The apparel brand’s turnaround is 18 months in. We sat down with its CEO to find out what’s changed, what hasn’t, and what’s harder than she expected.
Fran Millar, CEO of Rapha. (Photo: Tom Griffiths)
Tom Griffiths, supplied by Rapha
In January 2025, I sat down with Rapha’s newly appointed CEO, Fran Millar, after she’d been in the job for about three months. Founder and previous CEO Simon Mottram stepped away from the business in 2021 and hired William Kim as his successor. Kim was brought in as an outsider with impressive experience in luxury fashion and retail – Burberry, Gucci, Abercrombie & Fitch. Unfortunately he lasted less than a year, and after Kim stepped away in 2022, Rapha internally promoted François Convercey and Daniel Blumire as co-CEOs. Blumire left the business shortly after, and the sole leadership position was left to Convercey until Fran Millar was appointed in August 2024.
In that period of multiple leadership changes, Rapha faced increased competition, a pandemic, and what many would say was a loss of focus while trying to expand and appeal to a larger market – all while being newly owned by the Walton Brothers’ investment fund RZC.
It’s been roughly a year and a half since I first spoke with Fran about her vision for Rapha’s future. In this interview, we check in on what she’s been able to do, what’s been more challenging than she anticipated, and where her focus lays now.
As a disclosure, I should mention that I worked for Rapha between 2009 and 2013 and know its history, people, and journey quite intimately.
This interview has been lightly edited for brevity and clarity.
Wade Wallace: Last time we spoke about this topic was January 2025, at the Tour Down Under.
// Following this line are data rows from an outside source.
Lemma versioned_Derived last_raw k t :
  versioned last_raw k -> versioned last_raw (Page.proceed t k).
Proof.
  intros Hversioned. pose proof Hversioned as [Hnone Hpassword Hcalls Hsettled].
  unfold Page.proceed. destruct (Page.applying k !! t) as [call|] eqn:Ht; [|done].
  cbv zeta. destruct (Hcalls _ _ Ht) as [Hle Hcurrent].
  assert (Hrest : forall t' call', delete t (Page.applying k) !! t' = Some call' ->
            Page.applying k !! t' = Some call').
  { intros t' call' Ht'. by apply lookup_delete_Some in Ht' as [_ Ht']. }
  assert (Hsome : last_raw ≠ None).
  { intros ->. rewrite (Hnone eq_refl) in Ht. cbn in Ht. by rewrite lookup_empty in Ht. }
  (* A call that finds a newer version ends without a trace. *)
  assert (Hstale : Page.a_version call ≠ Page.passwordVersion k ->
            forall k',
              Page.cryptoKey k' = Page.cryptoKey k ->
              Page.currentRoomId k' = Page.currentRoomId k ->
              Page.currentPassword k' = Page.currentPassword k ->
              Page.passwordVersion k' = Page.passwordVersion k ->
              Page.storedPassword k' = Page.storedPassword k ->
              Page.loaded k' = Page.loaded k -> Page.connected k' = Page.connected k ->
              Page.applying k' = delete t (Page.applying k) ->
              versioned last_raw k').
  { intros Hold k' Hkey Hroom Hpw Hversion Hstored Hloaded Hconnected Happlying.
    assert (Hkeyed : keyed k -> keyed k').
    { intros (key & Hk & Hderived). exists key. by rewrite Hkey, Hpw. }
    split.
    - done.
    - rewrite Hpw, Hstored. apply Hpassword.
    - rewrite Happlying, Hversion, Hpw. intros t' call' Ht'.
      destruct (Hcalls _ _ (Hrest _ _ Ht')) as [Hle' Hcurrent']. split; [done|].
      intros Heq. destruct (Hcurrent' Heq) as [Hp Hstage]. split; [done|].
      intros Hs. by apply Hkeyed, Hstage.
    - intros Hquiet _. rewrite Hroom, Hpw, Hloaded, Hconnected.
      destruct Hsettled as (Hk & Hrest'); [|done|by split; [apply Hkeyed|]].
      intros (t' & call' & Ht' & Hlatest). apply Hquiet.
      exists t', call'. rewrite Happlying, Hversion. split; [|done].
      apply lookup_delete_Some. split; [|done]. intros <-. congruence. }
  destruct (Page.a_stage call) eqn:Hstage.
  - rewrite deriveKey_succeeds. case_bool_decide as Hversion.
    + by apply Hstale.
    + destruct (Hcurrent Hversion) as [Hpw _].
      assert (Hkeyed : forall k', Page.cryptoKey k' =
                          Some {| raw := digest_SHA256
                                           (TextEncoder_encode (Page.a_password call)) |} ->
                        Page.currentPassword k' = Page.currentPassword k -> keyed k').
      { intros k' Hk Hp. eexists. split; [done|]. by rewrite Hp, <- Hpw, deriveKey_succeeds. }
      split; cbn.
      * done.
      * done.
      * intros t' call' Ht'. rewrite lookup_insert in Ht'. case_decide.
        -- injection Ht' as <-. cbn. split; [lia|]. intros _. split; [done|].
           intros _. by apply Hkeyed.
        -- destruct (Hcalls _ _ (Hrest _ _ Ht')) as [Hle' Hcurrent']. split; [done|].
           intros Heq. destruct (Hcurrent' Heq) as [Hp _]. split; [done|].
           intros _. by apply Hkeyed.
      * intros Hquiet. destruct Hquiet. exists t. eexists. cbn.
        split; [apply lookup_insert_eq|done].
  - case_bool_decide as Hversion.
    + by apply Hstale.
    + destruct (Hcurrent Hversion) as [Hpw Hkeyed]. specialize (Hkeyed eq_refl).
      assert (Hkeyed' : forall k', Page.cryptoKey k' = Page.cryptoKey k ->
                          Page.currentPassword k' = Page.currentPassword k -> keyed k').
      { intros k' Hk Hp. destruct Hkeyed as (key & Hkey & Hderived).
        exists key. by rewrite Hk, Hp. }
      split; cbn.
      * done.
      * done.
      * intros t' call' Ht'.
        destruct (Hcalls _ _ (Hrest _ _ Ht')) as [Hle' Hcurrent']. split; [done|].
        intros Heq. destruct (Hcurrent' Heq) as [Hp _]. split; [done|].
        intros _. by apply Hkeyed'.
      * intros _ _. split; [by apply Hkeyed'|]. rewrite Hpw. split; [done|].
        rewrite bool_decide_eq_false_2 by apply hashRoomId_not_empty.
        by rewrite !last_snoc.
Qed.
You were very clear-eyed about the problems Rapha faced – a messy brand purpose, potentially disconnected customer discounting habits, community connection. At that point you were mostly in listening mode. Now that you’ve had 18 months in the role, what are some things you can point to that are actually different?
Fran Millar: It’s probably not as much as I would like there to have been, because it’s been a slightly slower process than I anticipated. But that’s always the way.
First and foremost, really understanding what it is we’re trying to get after. The brand had lost its way a little in terms of what it was trying to do strategically. I think “strategic” is always a bit of a dangerous word, but – what is it we’re actually trying to achieve? What’s the important stuff? What are the priorities? We do now know that, and we’ve spent a lot of time making sure we’re clear on what we’re getting after, which ultimately won’t be massively dissimilar to what I said back in January 2025: community. That has remained an absolutely inspiring, encouraging, positive part of the business, and we’ve really started to go after that very hard.
Then product – there was a hugely diverse and broad product range, so how do we bring that down and make it tighter? And then culture: how do you build a business where people feel psychologically safe and are thinking about how to be their best selves at work?
If I was to critique myself, the thing I probably wish I had done more of was prioritise even harder. There was so much to fix that I probably went after too many things in the first instance. It should have been even more laser-like than it was.
WW: Was that a surprise – that you’d inherited more than you thought once you got the lay of the land?
FM: I would always say I knew what I was getting into. But I’m not sure you can ever truly know what you’re getting into – never mind in a business that requires a turnaround. In all challenges, I think you go into it thinking, yeah, I’ve got this, I know what this is going to take. And then inevitably you’re like, oh, this is way harder or way bigger or totally different. So it’s all of those things and more.
WW: Are there any metrics you use to indicate progress, or any of those that have moved?
FM: The big one is obviously the growth of the community and the retention rate. We knew a very surface layer of data when I arrived – the business had probably been better at monitoring it earlier in its life, but that had fallen by the wayside. Now we have really good visibility on why members are signing up, how they’re signing up, how long they’re staying.
Then the other big ones are things like full-price sell-through, which are not very sexy but are the most important metrics we have – making sure we’re moving away from discounting, making sure we’re appealing to customers with new product launches, making sure we’re able to keep a really close eye on desirability and brand heat. Those metrics are heading in the right direction. But the challenge is big, and my ambition around how much growth I could achieve while doing this amount of change was probably a little unrealistic.
WW: When you say “the community” you’re referring to the RCC specifically, correct? You signed some big athletes at the beginning of the year – Kate Courtney, Richie Porte, Romain Bardet, Ian Boswell, and many others. It seems like a deliberate signal, not just about ambassadors but about where Rapha wants to sit culturally. What was the thinking behind it and the statement it made?